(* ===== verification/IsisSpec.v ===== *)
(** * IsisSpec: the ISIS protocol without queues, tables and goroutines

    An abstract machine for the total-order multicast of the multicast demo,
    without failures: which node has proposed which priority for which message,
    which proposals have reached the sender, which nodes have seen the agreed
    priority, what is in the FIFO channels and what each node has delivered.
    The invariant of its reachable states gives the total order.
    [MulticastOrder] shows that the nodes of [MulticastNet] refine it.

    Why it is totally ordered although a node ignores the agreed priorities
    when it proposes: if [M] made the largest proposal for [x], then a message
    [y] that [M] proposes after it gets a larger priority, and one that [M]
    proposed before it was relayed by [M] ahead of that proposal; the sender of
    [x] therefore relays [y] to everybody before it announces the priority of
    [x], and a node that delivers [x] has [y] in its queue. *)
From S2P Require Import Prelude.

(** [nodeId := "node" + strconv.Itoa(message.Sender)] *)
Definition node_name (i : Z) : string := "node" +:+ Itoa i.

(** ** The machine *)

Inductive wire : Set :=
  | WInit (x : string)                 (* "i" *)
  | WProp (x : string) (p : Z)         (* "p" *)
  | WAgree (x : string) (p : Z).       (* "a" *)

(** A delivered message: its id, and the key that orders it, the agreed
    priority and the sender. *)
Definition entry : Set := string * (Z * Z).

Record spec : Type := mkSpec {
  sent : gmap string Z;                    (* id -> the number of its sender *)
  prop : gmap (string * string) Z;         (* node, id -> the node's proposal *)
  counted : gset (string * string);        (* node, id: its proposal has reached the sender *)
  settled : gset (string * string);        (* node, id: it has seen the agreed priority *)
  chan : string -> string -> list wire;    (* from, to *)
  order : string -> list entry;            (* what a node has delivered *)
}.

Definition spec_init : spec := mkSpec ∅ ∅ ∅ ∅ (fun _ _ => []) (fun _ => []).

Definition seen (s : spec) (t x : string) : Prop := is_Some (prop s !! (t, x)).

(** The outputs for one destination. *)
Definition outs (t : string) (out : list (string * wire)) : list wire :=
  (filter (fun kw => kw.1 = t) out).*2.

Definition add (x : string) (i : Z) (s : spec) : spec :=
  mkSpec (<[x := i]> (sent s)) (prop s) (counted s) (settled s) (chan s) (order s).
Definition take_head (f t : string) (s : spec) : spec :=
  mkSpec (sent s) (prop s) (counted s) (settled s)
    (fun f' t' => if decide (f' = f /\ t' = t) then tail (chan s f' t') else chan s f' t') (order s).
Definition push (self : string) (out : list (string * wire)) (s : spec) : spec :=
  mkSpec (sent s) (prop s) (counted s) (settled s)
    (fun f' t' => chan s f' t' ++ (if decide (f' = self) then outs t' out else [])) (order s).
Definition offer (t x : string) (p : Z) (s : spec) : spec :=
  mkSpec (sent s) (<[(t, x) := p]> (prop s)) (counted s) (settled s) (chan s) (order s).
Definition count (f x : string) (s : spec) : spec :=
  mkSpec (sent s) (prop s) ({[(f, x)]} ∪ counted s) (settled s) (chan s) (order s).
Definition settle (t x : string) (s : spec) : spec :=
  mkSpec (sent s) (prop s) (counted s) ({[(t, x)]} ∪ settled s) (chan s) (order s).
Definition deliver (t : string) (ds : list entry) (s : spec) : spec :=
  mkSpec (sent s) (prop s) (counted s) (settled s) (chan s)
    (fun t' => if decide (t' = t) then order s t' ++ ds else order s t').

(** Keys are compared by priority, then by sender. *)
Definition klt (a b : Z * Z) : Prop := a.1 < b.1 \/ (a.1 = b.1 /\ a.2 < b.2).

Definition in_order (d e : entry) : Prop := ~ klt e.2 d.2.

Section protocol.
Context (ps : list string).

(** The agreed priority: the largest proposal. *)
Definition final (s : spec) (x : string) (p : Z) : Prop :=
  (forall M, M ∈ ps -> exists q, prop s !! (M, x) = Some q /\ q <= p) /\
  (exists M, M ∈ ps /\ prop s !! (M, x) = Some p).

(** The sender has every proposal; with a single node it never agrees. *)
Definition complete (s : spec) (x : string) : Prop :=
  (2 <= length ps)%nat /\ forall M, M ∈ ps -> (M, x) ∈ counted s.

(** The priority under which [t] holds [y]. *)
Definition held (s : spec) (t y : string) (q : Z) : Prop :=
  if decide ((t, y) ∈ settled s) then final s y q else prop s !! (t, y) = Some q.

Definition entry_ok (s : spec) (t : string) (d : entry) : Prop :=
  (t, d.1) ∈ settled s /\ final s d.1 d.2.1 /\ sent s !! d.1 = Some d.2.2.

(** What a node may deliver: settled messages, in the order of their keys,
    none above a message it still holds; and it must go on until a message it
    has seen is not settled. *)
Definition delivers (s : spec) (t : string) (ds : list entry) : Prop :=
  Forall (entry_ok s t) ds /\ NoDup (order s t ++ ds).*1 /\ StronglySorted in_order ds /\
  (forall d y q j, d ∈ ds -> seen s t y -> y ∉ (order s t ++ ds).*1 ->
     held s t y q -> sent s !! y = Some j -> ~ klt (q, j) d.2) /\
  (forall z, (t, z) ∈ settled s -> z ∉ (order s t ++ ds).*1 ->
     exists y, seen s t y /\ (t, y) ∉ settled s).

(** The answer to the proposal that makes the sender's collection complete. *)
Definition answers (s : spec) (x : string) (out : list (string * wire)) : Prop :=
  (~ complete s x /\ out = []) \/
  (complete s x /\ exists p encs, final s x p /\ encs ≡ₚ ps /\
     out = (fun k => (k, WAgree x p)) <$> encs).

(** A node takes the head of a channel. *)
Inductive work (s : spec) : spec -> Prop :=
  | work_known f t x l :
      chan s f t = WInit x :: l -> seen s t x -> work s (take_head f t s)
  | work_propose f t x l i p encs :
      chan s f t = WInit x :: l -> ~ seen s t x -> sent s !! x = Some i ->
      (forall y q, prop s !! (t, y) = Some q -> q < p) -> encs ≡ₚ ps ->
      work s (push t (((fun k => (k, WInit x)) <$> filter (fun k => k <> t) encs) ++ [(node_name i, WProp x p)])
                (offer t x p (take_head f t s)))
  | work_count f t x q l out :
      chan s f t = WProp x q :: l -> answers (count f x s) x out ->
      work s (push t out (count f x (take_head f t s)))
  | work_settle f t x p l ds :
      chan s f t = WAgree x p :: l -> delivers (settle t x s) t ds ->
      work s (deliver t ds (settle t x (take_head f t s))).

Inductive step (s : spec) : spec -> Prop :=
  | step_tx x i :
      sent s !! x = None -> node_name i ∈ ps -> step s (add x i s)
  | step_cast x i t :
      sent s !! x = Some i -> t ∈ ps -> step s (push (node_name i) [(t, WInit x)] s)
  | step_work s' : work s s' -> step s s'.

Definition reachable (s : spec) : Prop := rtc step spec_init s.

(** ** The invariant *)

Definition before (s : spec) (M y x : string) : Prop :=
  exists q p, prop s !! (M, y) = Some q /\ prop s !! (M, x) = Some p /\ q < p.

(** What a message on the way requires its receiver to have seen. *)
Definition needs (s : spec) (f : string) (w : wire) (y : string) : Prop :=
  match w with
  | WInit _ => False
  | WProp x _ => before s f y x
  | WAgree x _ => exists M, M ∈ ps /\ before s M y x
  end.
--
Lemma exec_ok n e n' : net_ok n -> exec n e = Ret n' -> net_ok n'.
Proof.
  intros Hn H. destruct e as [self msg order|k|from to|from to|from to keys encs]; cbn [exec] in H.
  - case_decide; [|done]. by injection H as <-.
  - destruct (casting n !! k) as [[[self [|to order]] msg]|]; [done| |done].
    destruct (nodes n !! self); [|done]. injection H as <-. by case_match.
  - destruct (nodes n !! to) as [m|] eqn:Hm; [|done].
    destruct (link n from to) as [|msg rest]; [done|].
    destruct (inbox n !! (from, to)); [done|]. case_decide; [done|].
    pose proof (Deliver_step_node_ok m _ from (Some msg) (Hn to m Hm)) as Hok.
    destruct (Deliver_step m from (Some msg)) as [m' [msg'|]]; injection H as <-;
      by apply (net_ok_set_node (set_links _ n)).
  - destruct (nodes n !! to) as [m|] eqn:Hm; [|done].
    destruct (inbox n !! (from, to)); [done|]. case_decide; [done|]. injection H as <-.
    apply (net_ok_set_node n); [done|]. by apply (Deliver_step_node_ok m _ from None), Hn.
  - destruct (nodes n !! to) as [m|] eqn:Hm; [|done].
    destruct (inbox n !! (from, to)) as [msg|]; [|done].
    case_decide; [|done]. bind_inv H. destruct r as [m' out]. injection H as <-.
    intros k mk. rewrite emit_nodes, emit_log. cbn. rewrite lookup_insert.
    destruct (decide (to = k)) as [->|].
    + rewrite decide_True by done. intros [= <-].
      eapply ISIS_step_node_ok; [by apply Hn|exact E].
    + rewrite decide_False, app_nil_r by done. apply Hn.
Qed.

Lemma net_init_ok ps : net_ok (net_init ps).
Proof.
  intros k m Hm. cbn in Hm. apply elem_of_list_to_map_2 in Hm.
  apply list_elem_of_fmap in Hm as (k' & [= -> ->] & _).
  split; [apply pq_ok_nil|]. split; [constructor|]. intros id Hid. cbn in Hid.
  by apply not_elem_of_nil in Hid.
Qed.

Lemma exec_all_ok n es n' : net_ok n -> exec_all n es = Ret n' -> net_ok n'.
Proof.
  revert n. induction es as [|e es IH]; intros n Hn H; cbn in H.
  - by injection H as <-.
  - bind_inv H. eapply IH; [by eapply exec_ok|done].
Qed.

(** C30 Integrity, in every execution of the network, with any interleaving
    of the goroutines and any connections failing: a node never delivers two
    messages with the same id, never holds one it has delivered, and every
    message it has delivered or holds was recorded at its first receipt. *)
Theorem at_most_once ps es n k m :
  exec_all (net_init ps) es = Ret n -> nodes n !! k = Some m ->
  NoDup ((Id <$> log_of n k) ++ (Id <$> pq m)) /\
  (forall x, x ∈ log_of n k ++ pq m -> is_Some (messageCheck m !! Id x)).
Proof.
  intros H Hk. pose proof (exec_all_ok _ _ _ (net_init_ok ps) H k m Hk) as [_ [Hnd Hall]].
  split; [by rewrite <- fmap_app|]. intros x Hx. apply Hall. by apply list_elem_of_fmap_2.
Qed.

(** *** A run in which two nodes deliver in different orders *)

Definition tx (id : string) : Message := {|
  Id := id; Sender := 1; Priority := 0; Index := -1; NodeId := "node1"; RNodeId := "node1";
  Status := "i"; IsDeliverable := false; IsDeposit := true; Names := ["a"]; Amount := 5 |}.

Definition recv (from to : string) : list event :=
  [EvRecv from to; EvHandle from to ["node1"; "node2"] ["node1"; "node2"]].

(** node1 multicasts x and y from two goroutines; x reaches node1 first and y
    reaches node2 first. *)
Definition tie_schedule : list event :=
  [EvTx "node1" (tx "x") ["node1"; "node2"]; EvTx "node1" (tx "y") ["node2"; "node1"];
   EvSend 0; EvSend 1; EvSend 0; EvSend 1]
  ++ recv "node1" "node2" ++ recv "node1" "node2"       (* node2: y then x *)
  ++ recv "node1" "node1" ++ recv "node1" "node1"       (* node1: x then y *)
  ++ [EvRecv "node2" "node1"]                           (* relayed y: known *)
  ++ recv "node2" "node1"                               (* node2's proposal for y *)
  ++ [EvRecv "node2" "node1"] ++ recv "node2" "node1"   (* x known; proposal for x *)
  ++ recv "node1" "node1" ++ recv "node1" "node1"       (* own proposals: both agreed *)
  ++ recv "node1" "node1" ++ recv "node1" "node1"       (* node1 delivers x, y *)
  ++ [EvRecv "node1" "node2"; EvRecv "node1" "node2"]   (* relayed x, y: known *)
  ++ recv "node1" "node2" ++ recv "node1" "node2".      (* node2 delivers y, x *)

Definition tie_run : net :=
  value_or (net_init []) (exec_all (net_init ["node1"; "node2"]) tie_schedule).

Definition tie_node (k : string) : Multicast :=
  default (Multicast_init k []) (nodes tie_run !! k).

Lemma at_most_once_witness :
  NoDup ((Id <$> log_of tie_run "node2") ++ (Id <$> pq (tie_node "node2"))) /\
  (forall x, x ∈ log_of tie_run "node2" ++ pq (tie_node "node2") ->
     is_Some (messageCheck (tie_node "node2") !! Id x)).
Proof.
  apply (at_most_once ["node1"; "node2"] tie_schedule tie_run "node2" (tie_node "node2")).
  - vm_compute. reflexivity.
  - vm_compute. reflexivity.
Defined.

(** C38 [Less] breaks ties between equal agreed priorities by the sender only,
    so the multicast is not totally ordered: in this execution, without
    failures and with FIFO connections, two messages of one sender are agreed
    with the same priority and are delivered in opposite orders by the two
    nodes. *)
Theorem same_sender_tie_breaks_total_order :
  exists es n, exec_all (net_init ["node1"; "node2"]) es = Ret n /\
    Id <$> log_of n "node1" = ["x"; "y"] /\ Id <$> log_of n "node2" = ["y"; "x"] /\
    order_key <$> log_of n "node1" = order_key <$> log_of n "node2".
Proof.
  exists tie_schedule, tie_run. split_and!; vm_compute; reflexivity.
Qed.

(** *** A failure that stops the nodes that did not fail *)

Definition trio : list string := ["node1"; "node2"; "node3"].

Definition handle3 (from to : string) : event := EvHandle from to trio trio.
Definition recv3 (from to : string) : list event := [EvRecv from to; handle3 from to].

* _TASK REQUIREMENTS_: Filtering the entries above by the word "which", copy each line that matches.

* _REPLY TO THE TASK_:
    without failures: which node has proposed which priority for which message,
    which proposals have reached the sender, which nodes have seen the agreed
(** The priority under which [t] holds [y]. *)
(** *** A run in which two nodes deliver in different orders *)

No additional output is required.